Well, I surely have started off with very strong words. Reason, I am amazed at the peculiar way in which our mental clocks tick. We need our parents to nurture us and keep giving us all the comforts, we need our teachers and school mates to help us constantly score good marks (believe me learning and knowledge accumulation is the least of our worries in school), we then, gladly fall prey to the cushion of our girlfriend’s bosom for facing the realities of life (choices to make and people to befriend), also somewhere along the line we have this parallel track of divinity which slowly gets entrenched in our minds through various mediums, like festivals, parents, teachers, schools and in the end by the time we touch that stage of our life when we need to make decisions, so very crucial to our destiny (let me use that word at the cost of sounding burdened by all the tracks) we are left incapacitated to make any move. If nothing else helps and we take the route leading to not so fruitful results we end up cursing the divine, or others who ideally should have given us proper guidance (huh), for whatever happened.

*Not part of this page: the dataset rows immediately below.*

(** C7.  For every member id, in the store or not, a tone that is neither
    "friendly" nor "formal" makes both routes fail with the validation
    error of the query parameter, answered 422: the answer is the same
    whatever the store, the configuration and the collaborator, so no
    message is generated, and nothing is printed.  With no tone or with
    one of the two words the routes run their handlers and never fail
    with a validation error. *)
Theorem unrecognized_tone_rejected (MOCK_AI : bool) (OPENAI_API_KEY : string)
    (ChatCompletion_create : string -> completion) (st : Store)
    (member_id : Z) :
  let err := RequestValidationError
               [(["query"; "tone"],
                 "String should match pattern '^(friendly|formal)$'")] in
  (forall (v : string) (dry_run : option bool),
     v <> "friendly" -> v <> "formal" ->
     POST_birthday_message MOCK_AI OPENAI_API_KEY ChatCompletion_create
       st member_id (Some v) = Raise err
     /\ POST_send_email MOCK_AI OPENAI_API_KEY ChatCompletion_create
          st member_id (Some v) dry_run = (Raise err, [])
     /\ respond 200 (Raise err : result BirthdayMessage.t)
        = ErrorReply 422
            "query -> tone: String should match pattern '^(friendly|formal)$'"
     /\ respond 200 (Raise err : result send_result)
        = ErrorReply 422
            "query -> tone: String should match pattern '^(friendly|formal)$'")
  /\ (forall (t : option string) (dry_run : option bool),
        t = None \/ t = Some "friendly" \/ t = Some "formal" ->
        POST_birthday_message MOCK_AI OPENAI_API_KEY ChatCompletion_create
          st member_id t
        = generate_birthday_message MOCK_AI OPENAI_API_KEY
            ChatCompletion_create st member_id (default "friendly" t)
        /\ POST_send_email MOCK_AI OPENAI_API_KEY ChatCompletion_create
             st member_id t dry_run
           = send_birthday_email MOCK_AI OPENAI_API_KEY ChatCompletion_create
               st member_id (default "friendly" t) (default true dry_run)
        /\ (forall errors,
              POST_birthday_message MOCK_AI OPENAI_API_KEY
                ChatCompletion_create st member_id t
              <> Raise (RequestValidationError errors))
        /\ (forall errors,
              fst (POST_send_email MOCK_AI OPENAI_API_KEY
                     ChatCompletion_create st member_id t dry_run)
              <> Raise (RequestValidationError errors))).
Proof.
  intros err. split.
  - intros v dry_run H1 H2.
    unfold POST_birthday_message, POST_send_email, Query_tone.
    rewrite (tone_pattern_false v H1 H2). repeat split; reflexivity.
  - intros t dry_run Ht.
    unfold POST_birthday_message, POST_send_email.
    rewrite (Query_tone_recognized t Ht). simpl.
    split; [reflexivity|]. split; [reflexivity|]. split.
    + intros errors. unfold generate_birthday_message.
      destruct (SELECT_by_id st member_id) as [r|]; [|discriminate].
      intros E.
      destruct (generate_ai_message_raises _ _ _ _ _ _ E) as [text Ex].
      discriminate Ex.
    + intros errors. unfold send_birthday_email.
      destruct (SELECT_by_id st member_id) as [r|]; [|discriminate].
      destruct (generate_ai_message MOCK_AI OPENAI_API_KEY
                  ChatCompletion_create r (default "friendly" t)) eqn:G.
      * destruct (default true dry_run); discriminate.
      * simpl. intros [= ->].
        destruct (generate_ai_message_raises _ _ _ _ _ _ G) as [text Ex].
        discriminate Ex.
Qed.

By the time we realize that the choices can not be made in accord with everyone else we end up forming these demi – gods in our mind. An actor from the film industry could be one good example, another could be business man. These creatures, though inspiring in many ways, are definitely not going to help us make crucial decision of our lives. We long to be with them. We burst crackers when their movies are released and celebrate when they win a huge business deal and mourn similarly when they lose a petty battle of their lives. Little do we realize that they are humans and make the same choices that we do and move in their lives pretty much in ways we do.


We are, at the very core of it, thumb suckers, who need constant crouching on others to take even tiny steps in our lives. We are the nation of demi-gods. Each one worshiping one, not being what they themselves can.

Thursday, June 7

I go hunting


So you go hunting.... confused, so was I when I thought of this topic. While I am writing this I am amazed at the lack of clarity that I have in my life. The spirals and the tropical changes of behaviour, the choices I keep making and the people I keep meeting. Uhhh.

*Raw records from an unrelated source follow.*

(** C9: the update of the planner has no [search_results], [analysis] or
    [final_report] key and exactly one [messages] entry, the answer of the
    model; merged, it leaves the three keys as they were.  When the model
    raises, the planner raises and there is no update. *)
Theorem research_planner_frame (W : world) (s : AgentState) (m : machine) :
  match (research_planner W s m).1 with
  | inr p =>
      u_search_results p = None ∧ u_analysis p = None ∧ u_final_report p = None
      ∧ (∃ plan,
           w_llm W (trace m) (SystemMessage planner_instructions :: messages s)
           = inr plan
           ∧ u_messages p = Some [AIMessage plan]
           ∧ messages (merge s p) = messages s ++ [AIMessage plan])
      ∧ search_results (merge s p) = search_results s
      ∧ analysis (merge s p) = analysis s
      ∧ final_report (merge s p) = final_report s
  | inl e =>
      w_llm W (trace m) (SystemMessage planner_instructions :: messages s) = inl e
  end.
Proof.
  rewrite research_planner_run; cbn.
  destruct (w_llm W (trace m) _) as [e|plan]; [done|].
  cbn. repeat split; eauto.
Qed.

Lemma fold_format_step (raw : list raw_result) (acc : list (gmap string value)) :
  fold_left format_step raw acc
  = acc ++ ((λ d : gmap string value,
               {[ "title" := get_default d "title" (VStr EmptyString);
                  "content" := get_default d "content" (VStr EmptyString);
                  "url" := get_default d "url" (VStr EmptyString) ]}) <$> dicts_of raw).
Proof.
  revert acc. induction raw as [|[d|] raw IH]; intros acc; cbn.
  - by rewrite app_nil_r.
  - rewrite IH. by rewrite <- app_assoc.
  - apply IH.
Qed.

Lemma format_results_dicts (raw : list raw_result) :
  format_results raw
  = (λ d : gmap string value,
       {[ "title" := get_default d "title" (VStr EmptyString);
          "content" := get_default d "content" (VStr EmptyString);
          "url" := get_default d "url" (VStr EmptyString) ]}) <$> dicts_of raw.
Proof. unfold format_results. by rewrite fold_format_step. Qed.

Lemma formatted_lookup (a b c : value) :
  let r : gmap string value := {[ "title" := a; "content" := b; "url" := c ]} in
  r !! "title" = Some a ∧ r !! "content" = Some b ∧ r !! "url" = Some c
  ∧ dom r = {[ "title"; "content"; "url" ]}.
Proof.
  intros r. subst r. split; [|split; [|split]].
  - by rewrite lookup_insert_eq.
  - rewrite lookup_insert_ne; [|done]. by rewrite lookup_insert_eq.
  - rewrite !lookup_insert_ne; [|done..]. by rewrite lookup_singleton_eq.
  - rewrite !dom_insert_L, dom_singleton_L. set_solver.
Qed.

Lemma format_results_readable (raw : list raw_result) :
  Forall readable (format_results raw).
Proof.
  rewrite format_results_dicts. apply Forall_fmap, Forall_forall.
  intros d _. unfold readable; cbn.
  destruct (formatted_lookup (get_default d "title" (VStr EmptyString))
              (get_default d "content" (VStr EmptyString))
              (get_default d "url" (VStr EmptyString))) as (-> & -> & _).
  eauto.
Qed.

Lemma web_searcher_run (W : world) (s : AgentState) (m : machine) :
  web_searcher W s m
  = (inr match w_search W (trace m) (research_query s) with
         | inr raw =>
             {| u_messages :=
                  Some [AIMessage
                          ("Found " +:+ Py.str_of_nat (length (format_results raw))
                           +:+ " relevant sources for: " +:+ research_query s)];
                u_research_query := None;
                u_search_results := Some (format_results raw);
                u_analysis := None;
                u_final_report := None |}
         | inl e =>
             {| u_messages := Some [AIMessage ("Search error: " +:+ str e)];
                u_research_query := None;
                u_search_results := Some [];
                u_analysis := None;
                u_final_report := None |}
         end,
     log_events m [ev_search (research_query s)]).
Proof.
  unfold web_searcher, try_except, bind, search_tool_invoke, ret, log_events; cbn.
  by destruct (w_search W (trace m) _).
Qed.

(** C10 as stated fails: the search tool answers with one dictionary
    whose content is [None]; the search step keeps the [None], so the
    three fields of the result are not all texts. *)
Lemma null_content_is_kept :
  ∃ p results r,
    (web_searcher Sample.null_content Sample.state Sample.fresh).1 = inr p
    ∧ u_search_results p = Some results
    ∧ results = [r]
    ∧ r !! "content" = Some VNone
    ∧ ¬ string_fields results.
Proof.
  eexists _, _, _. split; [reflexivity|]. split; [reflexivity|].
  split; [reflexivity|]. split; [by vm_compute|].
  intros Hfields. apply Forall_inv in Hfields.
  destruct (Hfields "content") as [text Htext].
  - set_solver.
  - vm_compute in Htext. discriminate Htext.
Qed.

(** C10, amended: when the search tool answers, the [search_results] of
    the update hold one dictionary per dictionary of the raw answer, in
    the same order and nothing else; each has exactly the keys [title],
    [content] and [url], each with the raw value of the key, kept as it
    is, or the empty text when the key is missing.  The three fields are
    texts when the raw values under these keys are. *)
Theorem web_searcher_results (W : world) (s : AgentState) (m : machine)
    (raw : list raw_result) :
  w_search W (trace m) (research_query s) = inr raw →
  ∃ p results,
    (web_searcher W s m).1 = inr p
    ∧ u_search_results p = Some results
    ∧ search_results (merge s p) = results
    ∧ length results = length (dicts_of raw)
    ∧ (∀ i d, dicts_of raw !! i = Some d →
         ∃ r, results !! i = Some r
              ∧ dom r = {[ "title"; "content"; "url" ]}
              ∧ r !! "title" = Some (default (VStr EmptyString) (d !! "title"))
              ∧ r !! "content" = Some (default (VStr EmptyString) (d !! "content"))
              ∧ r !! "url" = Some (default (VStr EmptyString) (d !! "url")))
    ∧ (Forall text_valued (dicts_of raw) → string_fields results).
Proof.
  intros Hraw. rewrite web_searcher_run, Hraw; cbn.
  eexists _, _. split; [done|]. split; [done|]. split; [done|].
  rewrite format_results_dicts. split; [by rewrite length_fmap|]. split.
  - intros i d Hd. eexists. split.
    + rewrite list_lookup_fmap, Hd. done.
    + pose proof (formatted_lookup (get_default d "title" (VStr EmptyString))
                    (get_default d "content" (VStr EmptyString))
                    (get_default d "url" (VStr EmptyString))) as H.
      cbn in H. destruct H as (H1 & H2 & H3 & H4). done.
  - intros Htext. apply Forall_fmap. eapply Forall_impl; [exact Htext|].
    intros d Hd key Hkey; cbn.
    destruct (formatted_lookup (get_default d "title" (VStr EmptyString))
                (get_default d "content" (VStr EmptyString))
                (get_default d "url" (VStr EmptyString))) as (H1 & H2 & H3 & _).
    assert (∃ text, get_default d key (VStr EmptyString) = VStr text) as [text Ht].
    { unfold get_default. destruct (d !! key) as [v|] eqn:Hv; [|by eexists].
      by apply (Hd key v). }
    exists text. rewrite <- Ht.
    apply list_elem_of_In in Hkey. cbn in Hkey.
    destruct Hkey as [<-|[<-|[<-|[]]]]; done.
Qed.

So where did I leave my sanity amidst all this confusion or is it that my loss of sanity is the primary reason of the never ending confusion. I don’t know. What I know is life keeps offering me choices... am pretty sure it offers the choices to you as well. What I make of them and how I approach the choices is what determines when and how the haze percolating through my mind and surrounding all my senses is going to disappear.

I know not many feel so disturbed. I have met these people. They keep questioning my logic of confusion, as though I know the logic. IDIOTS. If I knew what the logic was, wouldn't I be not confused.

So what am I confused about? The list is long and I don’t have patience.
Ill just speak about what it means to go hunting. The predator hides in the fields slowly crouching towards the herd of its prey. Grazing unknowingly, the prey goes unhindered in all directions. The crouching tiger then points to one of the weaker looking prey and focuses entirely on its movements. Then one clean action is needed to begin the chase and end it swiftly by snapping the neck in two.

By hunting I mean looking at all the choices, slowly evaluating each one, and then focusing on one to attack it swiftly and cleanly. Then come back the next day to evaluate other choices.

Basic formula ATTACK EACH CHOICE ONE AT A TIME.

Why hunt? If the tiger doesn’t hunt it dies a slow and painful death. It knows it needs to make these rigorous evaluations everyday just to sustain its life. By making these choices it might be injured brutally and die on the spot. But dying slowly, knowingly, by the virtue of being lazy is worse. It erodes your systems and you can literally feel all your organs shutting down, one at a time. Your death approaches you in slow even paces and keeps hovering about you till all the life out of you is passed on to more productive creatures.